The Race That Changed Biology
In the late 1990s, Venter launched a bold bid to outpace the government-backed Human Genome Project, a massive international effort with a $3 billion price tag, according to the New York Times. Frustrated by what he saw as slow progress, he founded Celera Genomics in 1998 and pursued a faster, privately funded approach.
The rivalry became one of the most dramatic showdowns in modern science.
On one side: a group of researchers led by prominent figures like Francis Collins and Eric Lander, leaders at the National Institutes of Health (NIH) and MIT, respectively. On the other: Venter and his handpicked team.
By 2000, the race ended in a tie. Both groups announced draft sequences of the human genome, publishing their results almost simultaneously in Nature and Science.
The competition, while contentious, dramatically sped up the science.
A Scientist Who Moved Fast and Made Waves
Years earlier, Venter helped to pioneer rapid sequencing techniques. His work opened the door to a new era of genomics, giving researchers powerful tools to study disease, evolution, and human biology.
He later pushed boundaries even further, including sequencing his own genome, an unconventional move that underscored both his ambition and his belief in the future of personalized medicine.
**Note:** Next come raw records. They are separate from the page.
(* ===== verification/ClusterMapThms.v ===== *)
(** * The mapping of the buckets, and the failure of a server

    populate_hash_mapping gives a bucket its first n + 2 available servers on the ring,
    whatever the other buckets took; so the failure of one server moves one chunk of an
    object, and the object survives it. *)

From S2P Require Import Prelude Store Cache CacheSpec Policies.
From S2P Require Import ConsistentHash ConsistentHashSpec.
From S2P Require Import CacheServer CacheServerSpec CacheCluster CacheClusterSpec CacheClusterThms.
From S2P Require Import ClusterThread.

(** ** Capacities *)

(** [caps]: what at most [b] buckets have left of [cap0] *)
Definition left_of (cap0 : list Z) (b : Z) (caps : list Z) : Prop :=
  Forall2 (fun x y => (x = 0 /\ y = 0) \/ (0 < x /\ x - b <= y)) cap0 caps.

(** the capacities after a unit of each of some servers is taken *)
Definition spend (ss caps : list Z) : list Z :=
  fold_left (fun cap s => <[Z.to_nat s := cap !!! Z.to_nat s - 1]> cap) ss caps.

Lemma use_spend ss caps : use (Some caps) ss = Some (spend ss caps).
Proof. done. Qed.

Lemma spend_length ss : forall caps, length (spend ss caps) = length caps.
Proof.
  unfold spend. induction ss as [|s ss IH]; intros caps; cbn [fold_left]; [done|].
  by rewrite IH, length_insert.
Qed.

Lemma spend_lookup ss : forall caps (i : nat),
  NoDup ss -> Forall (fun s => 0 <= s) ss -> (i < length caps)%nat ->
  spend ss caps !!! i = caps !!! i - (if bool_decide (Z.of_nat i ∈ ss) then 1 else 0).
Proof.
  unfold spend. induction ss as [|s ss IH]; intros caps i Hnd Hpos Hi; cbn [fold_left].
  - rewrite bool_decide_false by set_solver. lia.
  - apply NoDup_cons in Hnd as [Hs Hnd]. apply Forall_cons in Hpos as [Hs0 Hpos].
    rewrite IH by (done || by rewrite length_insert).
    destruct (decide (Z.to_nat s = i)) as [<-|Hne].
    + rewrite list_lookup_total_insert_eq by done. rewrite Z2Nat.id by done.
      rewrite bool_decide_false by done. rewrite bool_decide_true by set_solver. lia.
    + rewrite list_lookup_total_insert_ne by done. f_equal.
      erewrite bool_decide_ext; [done|]. rewrite elem_of_cons. split; [tauto|].
      intros [E'|?]; [lia|done].
Qed.

Lemma left_of_spend cap0 b caps ss :
  left_of cap0 b caps -> 0 <= b -> NoDup ss -> Forall (fun s => 0 <= s) ss ->
  Forall (fun s => avail (Some caps) s = true) ss ->
  left_of cap0 (b + 1) (spend ss caps).
Proof.
  intros HL Hb Hnd Hpos Hav. apply Forall2_same_length_lookup.
  pose proof (Forall2_length _ _ _ HL) as Hlen. split; [by rewrite spend_length|].
  intros i x y' Hx Hy'. destruct (Forall2_lookup_l _ _ _ _ _ HL Hx) as (y & Hy & Hxy).
  pose proof (lookup_lt_Some _ _ _ Hy) as Hi.
  assert (y' = y - (if bool_decide (Z.of_nat i ∈ ss) then 1 else 0)) as ->.
  { rewrite <- (list_lookup_total_correct _ _ _ Hy'), <- (list_lookup_total_correct _ _ _ Hy).
    by apply spend_lookup. }
  case_bool_decide as Hin; [|lia].
  rewrite Forall_forall in Hav. specialize (Hav _ Hin). unfold avail in Hav.
  rewrite Nat2Z.id, (list_lookup_total_correct _ _ _ Hy) in Hav. lia.
Qed.

(** As long as a bucket is left to each server, the same servers are available. *)
Lemma left_of_avail cap0 b caps s :
  left_of cap0 b caps -> 0 <= s < Z.of_nat (length cap0) -> Forall (fun x => x = 0 \/ b < x) cap0 ->
  avail (Some caps) s = avail (Some cap0) s.
Proof.
  intros HL Hs Hb. destruct (lookup_lt_is_Some_2 cap0 (Z.to_nat s)) as [x Hx]; [lia|].
  destruct (Forall2_lookup_l _ _ _ _ _ HL Hx) as (y & Hy & Hxy).
  pose proof (Forall_lookup_1 _ _ _ _ Hb Hx) as Hbx. unfold avail.
  rewrite (list_lookup_total_correct _ _ _ Hx), (list_lookup_total_correct _ _ _ Hy).
  destruct (Z.ltb_spec 0 x), (Z.ltb_spec 0 y); (done || simpl in *; lia).
Qed.

Lemma left_of_candidates cap0 b caps start vs ring :
  ring_ok ring vs -> n_server ring = Z.of_nat (length cap0) ->
  left_of cap0 b caps -> Forall (fun x => x = 0 \/ b < x) cap0 ->
  candidates (Some caps) start vs = candidates (Some cap0) start vs.
Proof.
  intros R Hn HL Hb. unfold candidates. apply filter_agree. intros s Hs.
  apply firsts_elem in Hs as [Hs _]. eapply left_of_avail; [done| |done]. rewrite <- Hn.
  pose proof (ring_ids_range R start) as Hr. rewrite Forall_forall in Hr. by apply Hr.
Qed.

Lemma left_of_init cap0 : Forall (fun x => 0 <= x) cap0 -> left_of cap0 0 cap0.
Proof.
  intros H. unfold left_of. induction H as [|x l Hx H IH]; constructor; [|done].
  destruct (decide (x = 0)); [by left|right; lia].
Qed.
President Obama gave him the National Medal of Science in 2009.
His work helped turn genome sequencing into a fast, scalable tool that has changed modern medicine.
Cause of Death
Venter was undergoing treatment for prostate cancer at the time of his death. He leaves behind his wife, Heather Kowalski, and a son, Christopher Emrys Rae Venter, he had with his former wife, Barbara Rae-Venter.